SOURCE INFORMATION —
Lemma substring_whole (s : string) (n : nat) :
  (String.length s <= n)%nat -> String.substring 0 n s = s.
Proof.
  revert n. induction s as [|c s IH]; intros n Hn.
  - destruct n; reflexivity.
  - destruct n as [|n]; simpl in Hn; [lia|]. simpl. rewrite IH by lia. reflexivity.
Qed.

(** The number of digits over a range, by checking every value. *)
Lemma decimal_length_range (lo : Z) (n len : nat) :
  forallb (fun k => String.length (SensorNode.decimal (lo + Z.of_nat k)) =? len)%nat
          (seq 0 n) = true ->
  forall z, lo <= z < lo + Z.of_nat n ->
            String.length (SensorNode.decimal z) = len.
Proof.
  intros H z Hz. rewrite forallb_forall in H.
  specialize (H (Z.to_nat (z - lo))).
  replace (lo + Z.of_nat (Z.to_nat (z - lo))) with z in H by lia.
  apply Nat.eqb_eq, H, in_seq. lia.
Qed.

(** X12. On a node that is not the root and knows a route, whatever
    [rand ()] returns (it returns no negative value), the new readings are
    within 20..29, 50..69 and 100..149, and the datagram sent is the whole
    text SENSOR:temp=T,hum=H,light=L with these readings in decimal: it is 31
    characters long, so the 64-byte buffer never truncates it.  On the root,
    or without a route, nothing is sent and the readings are kept. *)
Theorem sensor_message_fits (platform_native : bool) (r1 r2 r3 : Z)
    (st : SensorNode.readings) :
  (0 <= r1 -> 0 <= r2 -> 0 <= r3 ->
   let res := SensorNode.send_sensor_data false true platform_native r1 r2 r3 st in
   let msg := ("SENSOR:temp=" +:+ SensorNode.decimal (SensorNode.temperature res.1)
               +:+ ",hum=" +:+ SensorNode.decimal (SensorNode.humidity res.1)
               +:+ ",light=" +:+ SensorNode.decimal (SensorNode.light res.1))%string in
   20 <= SensorNode.temperature res.1 <= 29 /\
   50 <= SensorNode.humidity res.1 <= 69 /\
   100 <= SensorNode.light res.1 <= 149 /\
   String.length msg = 31%nat /\
   res.2 = [SensorNode.Udp_sendto msg; SensorNode.Info_sent msg;
            SensorNode.Leds_on_blue] ++
           (if platform_native then [] else [SensorNode.Clock_delay_usec 50000]) ++
           [SensorNode.Leds_off_blue]) /\
  (forall have_root : bool,
     SensorNode.send_sensor_data true have_root platform_native r1 r2 r3 st
     = (st, [])) /\
  SensorNode.send_sensor_data false false platform_native r1 r2 r3 st
  = (st, [SensorNode.Warn_no_route]).
Proof.
  split; [|split; [intros have_root|]; reflexivity].
  intros H1 H2 H3 res msg.
  pose proof (Z.rem_bound_pos r1 10 H1 ltac:(lia)) as B1.
  pose proof (Z.rem_bound_pos r2 20 H2 ltac:(lia)) as B2.
  pose proof (Z.rem_bound_pos r3 50 H3 ltac:(lia)) as B3.
  assert (Ht : SensorNode.temperature res.1 = 20 + Z.rem r1 10) by reflexivity.
  assert (Hh : SensorNode.humidity res.1 = 50 + Z.rem r2 20) by reflexivity.
  assert (Hl : SensorNode.light res.1 = 100 + Z.rem r3 50) by reflexivity.
  assert (Hlen : String.length msg = 31%nat).
  { subst msg. rewrite !string_length_append.
    rewrite (decimal_length_range 20 10 2 eq_refl) by lia.
    rewrite (decimal_length_range 50 20 2 eq_refl) by lia.
    rewrite (decimal_length_range 100 50 3 eq_refl) by lia.
    reflexivity. }
  split; [lia|]. split; [lia|]. split; [lia|]. split; [exact Hlen|].
  subst res. unfold SensorNode.send_sensor_data. cbn [negb snd].
  unfold SensorNode.snprintf.
  rewrite (substring_whole msg) by (rewrite Hlen; simpl; lia).
  reflexivity.
Qed.

Lemma sensor_message_fits_witness :
  (SensorNode.send_sensor_data false true false 1804289383 846930886 1681692777
     SensorNode.initial_readings).2
  = [SensorNode.Udp_sendto "SENSOR:temp=23,hum=56,light=127";
     SensorNode.Info_sent "SENSOR:temp=23,hum=56,light=127";
     SensorNode.Leds_on_blue; SensorNode.Clock_delay_usec 50000;
     SensorNode.Leds_off_blue].
Proof.
  destruct (proj1 (sensor_message_fits false 1804289383 846930886 1681692777
                     SensorNode.initial_readings))
    as (_ & _ & _ & _ & H); [lia|lia|lia|].
  rewrite H. reflexivity.
Defined.

(** * More on insertions *)

Lemma add_all_app (l1 l2 : list (Z * Z * Z * Z)) (s : agent) :
  add_all (l1 ++ l2) s =
  ((add_all l1 s).1 ++ (add_all l2 (add_all l1 s).2).1,
   (add_all l2 (add_all l1 s).2).2).
Proof.
  revert s. induction l1 as [|[[[src dst] act] nh] l1 IH]; intros s.
  - simpl. destruct (add_all l2 s). reflexivity.
  - change (((src, dst, act, nh) :: l1) ++ l2) with ((src, dst, act, nh) :: (l1 ++ l2)).
    cbn [add_all fst snd]. rewrite IH. reflexivity.
Qed.

Lemma add_all_full (rules : list (Z * Z * Z * Z)) (s : agent) :
  MAX_FLOW_RULES <= flow_count s ->
  add_all rules s = (replicate (length rules) (-1), s).
Proof.
  intros Hc. induction rules as [|[[[src dst] act] nh] rest IH]; [reflexivity|].
  cbn [add_all]. unfold add_ret, add_state. rewrite add_full by assumption.
  cbn [fst snd]. rewrite IH. reflexivity.
Qed.

(** X13. A sequence of [flow_table_add] calls of any length, from the
    cleared table: the first ten calls return 0, every later call returns -1,
    and the table ends up holding the first ten rules in order (all of them
    when there are fewer), the rest of the slots zero; the statistics are
    not touched. *)
Theorem add_sequence_saturates (s0 : agent) (rules : list (Z * Z * Z * Z)) :
  let r := add_all rules (flow_table_clear s0).1 in
  let n := length rules in
  let k := (n `min` 10)%nat in
  r.1 = replicate k 0 ++ replicate (n - k) (-1) /\
  flow_count r.2 = Z.of_nat k /\
  flow_table r.2 = (new_rule <$> take 10 rules) ++ replicate (10 - k) zero_rule /\
  stats r.2 = stats s0.
Proof.
  intros r n k. subst r.
  assert (E : add_all rules (flow_table_clear s0).1 =
              add_all (take 10 rules ++ drop 10 rules) (flow_table_clear s0).1)
    by (rewrite take_drop; reflexivity).
  rewrite E, add_all_app. clear E. cbn [fst snd].
  assert (Hk : length (take 10 rules) = k) by (rewrite length_take; subst k n; lia).
  destruct (add_all_spec (take 10 rules) (flow_table_clear s0).1 (wf_clear s0))
    as (Hr & Hn & Ht & Hs).
  { rewrite Hk. simpl. unfold MAX_FLOW_RULES. lia. }
  unfold flow_table_clear in Hr, Hn, Ht, Hs |- *.
  cbn [fst flow_count flow_table stats] in *.
  change (Z.to_nat 0) with 0%nat in Ht.
  rewrite take_0, Nat.add_0_l, drop_replicate, Hk in Ht. simpl app in Ht.
  rewrite Hk in Hr, Hn.
  destruct (decide (n <= 10)%nat) as [Hle|Hgt].
  - rewrite (drop_ge rules 10) by (subst n; lia). cbn [add_all fst snd].
    rewrite Hr, Hn, Ht, Hs, app_nil_r.
    replace (n - k)%nat with 0%nat by lia. simpl. rewrite app_nil_r.
    auto.
  - rewrite (add_all_full (drop 10 rules))
      by (rewrite Hn; unfold MAX_FLOW_RULES; lia).
    cbn [fst snd]. rewrite Hr, Hn, Ht, Hs, length_drop.
    replace (length rules - 10)%nat with (n - k)%nat by (subst n k; lia).
    auto.
Qed.
(** * YNAB CSV import: a shallow embedding of the parser and its properties

    The development follows the TypeScript module that parses YNAB exports
    (tokenizer, currency normaliser, format detection, the two row
    aggregators, the account classifier and the name-similarity score).

    - A JavaScript string is the list of its UTF-16 code units.
    - A JavaScript number is an IEEE 754 binary64 value ([spec_float] with
      [prec = 53], [emax = 1024]), with the arithmetic of [SpecFloat].
    - A [Map] is an association list in insertion order.
    - A thrown [Error] is the left summand of a result.
    - [toLowerCase] is computed on ASCII text; on other text it is a
      parameter, the Unicode case conversion.

    Beside the parser it covers the import dialog that reconciles the
    parsed accounts with the existing ones, and the undo and redo hook.
    React state is a value there, and a callback is the function from the
    state before the call to the state after it. *)

From Stdlib Require Import String Ascii.
From Stdlib Require Import List ZArith NArith Lia Bool Permutation.
From Stdlib Require Import SpecFloat.
Import ListNotations.

Set Implicit Arguments.

(** ** JavaScript strings *)

Definition jsstring := list N.

(** An ASCII literal of the source, as code units. *)
Definition str (s : string) : jsstring :=
  map N_of_ascii (list_ascii_of_string s).

Definition jsstring_eqb (a b : jsstring) : bool :=
  if list_eq_dec N.eq_dec a b then true else false.

Definition LF : N := 10.
Definition CR : N := 13.
Definition QUOTE : N := 34.
Definition COMMA : N := 44.
Definition DOT : N := 46.
Definition SEMICOLON : N := 59.

(** WhiteSpace and LineTerminator code points of ECMAScript: what [trim]
    strips and what the regular-expression class [\s] matches. *)
Definition is_space (c : N) : bool :=
  ((9 <=? c) && (c <=? 13) || (c =? 32) || (c =? 160) || (c =? 5760)
   || (8192 <=? c) && (c <=? 8202) || (c =? 8232) || (c =? 8233)
   || (c =? 8239) || (c =? 8287) || (c =? 12288) || (c =? 65279))%N.

Fixpoint trimStart (s : jsstring) : jsstring :=
  match s with
  | c :: s' => if is_space c then trimStart s' else s
  | [] => []
  end.

Definition trimEnd (s : jsstring) : jsstring := rev (trimStart (rev s)).

Definition trim (s : jsstring) : jsstring := trimEnd (trimStart s).

Definition is_empty (s : jsstring) : bool :=
  match s with [] => true | _ => false end.

(** ** Tokenizer: [parseCSV] *)

Module CSV.

Record state := mkState {
  lines : list (list jsstring);
  currentLine : list jsstring;
  currentField : jsstring;
  inQuotes : bool
}.

Definition init : state := mkState [] [] [] false.

(** [currentLine.push(currentField.trim()); if (currentLine.some(f =>
    f.length > 0)) lines.push(currentLine)], the row emission shared by the
    line-break branch and the end of input. *)
Definition pushLine (ls : list (list jsstring)) (line : list jsstring)
    (field : jsstring) : list (list jsstring) :=
  let line' := line ++ [trim field] in
  if existsb (fun f => negb (is_empty f)) line' then ls ++ [line'] else ls.

(** One iteration of the [for] loop on [char = text[i]] and
    [nextChar = text[i + 1]]; the boolean is the extra [i++]. *)
Definition step (st : state) (char : N) (nextChar : option N) : state * bool :=
  let '(mkState ls line field q) := st in
  if q then
    if (char =? QUOTE)%N && (match nextChar with Some n => (n =? QUOTE)%N | None => false end)
    then (mkState ls line (field ++ [QUOTE]) true, true)
    else if (char =? QUOTE)%N then (mkState ls line field false, false)
    else (mkState ls line (field ++ [char]) true, false)
  else
    if (char =? QUOTE)%N then (mkState ls line field true, false)
    else if (char =? COMMA)%N || (char =? SEMICOLON)%N
    then (mkState ls (line ++ [trim field]) [] false, false)
    else if (char =? LF)%N
            || (char =? CR)%N && (match nextChar with Some n => (n =? LF)%N | None => false end)
    then (mkState (pushLine ls line field) [] [] false, (char =? CR)%N)
    else if negb (char =? CR)%N then (mkState ls line (field ++ [char]) false, false)
    else (st, false).

Fixpoint loop (st : state) (text : jsstring) : state :=
  match text with
  | [] => st
  | char :: rest =>
      let '(st', skip) := step st char (hd_error rest) in
      if skip then
        match rest with
        | _ :: rest' => loop st' rest'
        | [] => st'
        end
      else loop st' rest
  end.

Definition finish (st : state) : list (list jsstring) :=
  pushLine (lines st) (currentLine st) (currentField st).

End CSV.

Definition parseCSV (text : jsstring) : list (list jsstring) :=
  CSV.finish (CSV.loop CSV.init text).

(** Writing a field the way a CSV producer quotes it: wrapped in double
    quotes, every quote of the content doubled. *)
Definition quoteField (content : jsstring) : jsstring :=
  QUOTE :: flat_map (fun c => if (c =? QUOTE)%N then [QUOTE; QUOTE] else [c]) content
        ++ [QUOTE].

(** ** Numbers

    A JavaScript number is a binary64 float; [SpecFloat] gives its
    arithmetic (round to nearest, ties to even) on [spec_float]. *)

Definition number := spec_float.

Definition prec : Z := 53.
Definition emax : Z := 1024.

Definition num_add : number -> number -> number := SFadd prec emax.
Definition num_sub : number -> number -> number := SFsub prec emax.
Definition num_mul : number -> number -> number := SFmul prec emax.
Definition num_div : number -> number -> number := SFdiv prec emax.

Definition num_zero : number := S754_zero false.

Definition isNaN (x : number) : bool :=
  match x with S754_nan => true | _ => false end.

(** ToBoolean on a number: [0], [-0] and [NaN] are falsy. *)
Definition num_truthy (x : number) : bool :=
  match x with S754_zero _ | S754_nan => false | _ => true end.

(** [x || 0] *)
Definition num_or_zero (x : number) : number :=
  if num_truthy x then x else num_zero.

(** The number nearest to [(-1)^neg * m * 10^e] for [0 <= m]: the value of
    a decimal numeral, in source text and in [parseFloat] alike.  A
    non-negative exponent gives an integer, rounded by [binary_normalize];
    a negative one a quotient of integers, rounded once from the quotient
    and the position of the remainder. *)
Definition round_decimal (neg : bool) (m e : Z) : number :=
  match m with
  | Zpos p =>
      if (0 <=? e)%Z
      then binary_normalize prec emax (cond_Zopp neg (m * 10 ^ e)) 0 neg
      else let '(q, e', l) := SFdiv_core_binary prec emax m 0 (10 ^ (- e)) 0 in
           binary_round_aux prec emax neg q e' l
  | _ => S754_zero neg
  end.

Definition num_of_nat (n : nat) : number := round_decimal false (Z.of_nat n) 0.

(** *** [parseFloat] *)

Definition is_digit (c : N) : bool := ((48 <=? c) && (c <=? 57))%N.

Fixpoint span_digits (s : jsstring) : jsstring * jsstring :=
  match s with
  | c :: s' =>
      if is_digit c then let '(d, r) := span_digits s' in (c :: d, r) else ([], s)
  | [] => ([], [])
  end.

Definition digits_value (ds : jsstring) : Z :=
  fold_left (fun acc d => (10 * acc + (Z.of_N d - 48))%Z) ds 0%Z.

Fixpoint starts_with (p s : jsstring) : bool :=
  match p, s with
  | [], _ => true
  | a :: p', b :: s' => (a =? b)%N && starts_with p' s'
  | _ :: _, [] => false
  end.

(** Optional sign of StrDecimalLiteral and of SignedInteger. *)
Definition take_sign (s : jsstring) : bool * jsstring :=
  match s with
  | c :: r => if (c =? 45)%N then (true, r) else if (c =? 43)%N then (false, r) else (false, s)
  | [] => (false, [])
  end.

(** ExponentPart, when a complete one follows; [0] otherwise (the longest
    prefix that is a StrDecimalLiteral then stops before the [e]). *)
Definition exponent_part (s : jsstring) : Z :=
  match s with
  | c :: r =>
      if (c =? 101)%N || (c =? 69)%N then
        let '(eneg, r') := take_sign r in
        let '(ed, _) := span_digits r' in
        if is_empty ed then 0%Z else cond_Zopp eneg (digits_value ed)
      else 0%Z
  | [] => 0%Z
  end.

(** [parseFloat(s)]: leading white space skipped, then the longest prefix
    that is a StrDecimalLiteral, [NaN] when there is none.  The numeral is
    rounded from its exact value, as the engines in use do. *)
Definition parseFloat (s : jsstring) : number :=
  let '(neg, s1) := take_sign (trimStart s) in
  if starts_with (str "Infinity") s1 then S754_infinity neg
  else
    let '(ip, r1) := span_digits s1 in
    let '(fp, r2) :=
      match r1 with
      | c :: r => if (c =? DOT)%N then span_digits r else ([], r1)
      | [] => ([], r1)
      end in
    if is_empty ip && is_empty fp then S754_nan
    else round_decimal neg (digits_value (ip ++ fp))
                       (exponent_part r2 - Z.of_nat (length fp)).

(** ** Value normaliser: [parseCurrencyValue] *)

Definition includes_char (c : N) (s : jsstring) : bool :=
  existsb (N.eqb c) s.

(** [s.lastIndexOf(c)] for a one-character [c]: [-1] when absent. *)
Definition lastIndexOf (c : N) (s : jsstring) : Z :=
  snd (fold_left (fun '(i, found) x => ((i + 1)%Z, if (x =? c)%N then i else found))
                 s (0%Z, (-1)%Z)).

(** [s.replace(/c/g, '')] *)
Definition remove_all (c : N) (s : jsstring) : jsstring :=
  filter (fun x => negb (x =? c)%N) s.

(** [s.replace(c, d)] with a string pattern: the first occurrence only. *)
Fixpoint replace_first (c d : N) (s : jsstring) : jsstring :=
  match s with
  | x :: s' => if (x =? c)%N then d :: s' else x :: replace_first c d s'
  | [] => []
  end.

(** [s.split(c)] for a one-character separator. *)
Fixpoint split (c : N) (s : jsstring) : list jsstring :=
  match s with
  | x :: s' =>
      if (x =? c)%N then [] :: split c s'
      else match split c s' with
           | p :: ps => (x :: p) :: ps
           | [] => [[x]]
           end
  | [] => [[]]
  end.

(** The class [[€$£₱\s]]. *)
Definition is_currency_or_space (c : N) : bool :=
  ((c =? 8364) || (c =? 36) || (c =? 163) || (c =? 8369))%N || is_space c.

Definition clean (value : jsstring) : jsstring :=
  filter (fun c => negb (is_currency_or_space c)) value.

(** The separator analysis between the symbol stripping and [parseFloat]. *)
Definition normalizeSeparators (cleaned : jsstring) : jsstring :=
  if includes_char COMMA cleaned && includes_char DOT cleaned then
    let lastComma := lastIndexOf COMMA cleaned in
    let lastDot := lastIndexOf DOT cleaned in
    if (lastDot <? lastComma)%Z
    then replace_first COMMA DOT (remove_all DOT cleaned)
    else remove_all COMMA cleaned
  else if includes_char COMMA cleaned && negb (includes_char DOT cleaned) then
    let parts := split COMMA cleaned in
    if (length (last parts []) =? 2)%nat
    then replace_first COMMA DOT cleaned
    else remove_all COMMA cleaned
  else cleaned.

(** The argument is a cell [row[idx]], which is [undefined] ([None]) when the
    row is shorter than the index. *)
Definition parseCurrencyValue (value : option jsstring) : number :=
  match value with
  | None => num_zero
  | Some v =>
      if is_empty v || is_empty (trim v) then num_zero
      else
        let num := parseFloat (normalizeSeparators (clean v)) in
        if isNaN num then num_zero else num
  end.

(** ** String helpers shared by the rest of the module *)

(** [a < b] on strings: code units compared lexicographically. *)
Fixpoint str_ltb (a b : jsstring) : bool :=
  match a, b with
  | _, [] => false
  | [], _ :: _ => true
  | x :: a', y :: b' => (x <? y)%N || (x =? y)%N && str_ltb a' b'
  end.

(** [s.includes(sub)] *)
Fixpoint includes (s sub : jsstring) : bool :=
  starts_with sub s || match s with _ :: s' => includes s' sub | [] => false end.

(** [row[idx]]: [undefined] for a negative index or one past the end. *)
Definition cell (A : Type) (row : list A) (idx : Z) : option A :=
  if (idx <? 0)%Z then None else nth_error row (Z.to_nat idx).

(** [xs.findIndex(p)], [-1] when no element satisfies [p]. *)
Fixpoint findIndex (A : Type) (p : A -> bool) (xs : list A) : Z :=
  match xs with
  | x :: xs' =>
      if p x then 0%Z
      else let i := findIndex p xs' in if (i <? 0)%Z then (-1)%Z else (i + 1)%Z
  | [] => (-1)%Z
  end.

YOUR ASSIGNMENT — From the first line of the data above through the line containing "apply Nat.eqb_eq, H, in_seq. lia.", set each line down again exactly; include both ends and omit everything else.

EXERCISE OUTPUT —
Lemma substring_whole (s : string) (n : nat) :
  (String.length s <= n)%nat -> String.substring 0 n s = s.
Proof.
  revert n. induction s as [|c s IH]; intros n Hn.
  - destruct n; reflexivity.
  - destruct n as [|n]; simpl in Hn; [lia|]. simpl. rewrite IH by lia. reflexivity.
Qed.

(** The number of digits over a range, by checking every value. *)
Lemma decimal_length_range (lo : Z) (n len : nat) :
  forallb (fun k => String.length (SensorNode.decimal (lo + Z.of_nat k)) =? len)%nat
          (seq 0 n) = true ->
  forall z, lo <= z < lo + Z.of_nat n ->
            String.length (SensorNode.decimal z) = len.
Proof.
  intros H z Hz. rewrite forallb_forall in H.
  specialize (H (Z.to_nat (z - lo))).
  replace (lo + Z.of_nat (Z.to_nat (z - lo))) with z in H by lia.
  apply Nat.eqb_eq, H, in_seq. lia.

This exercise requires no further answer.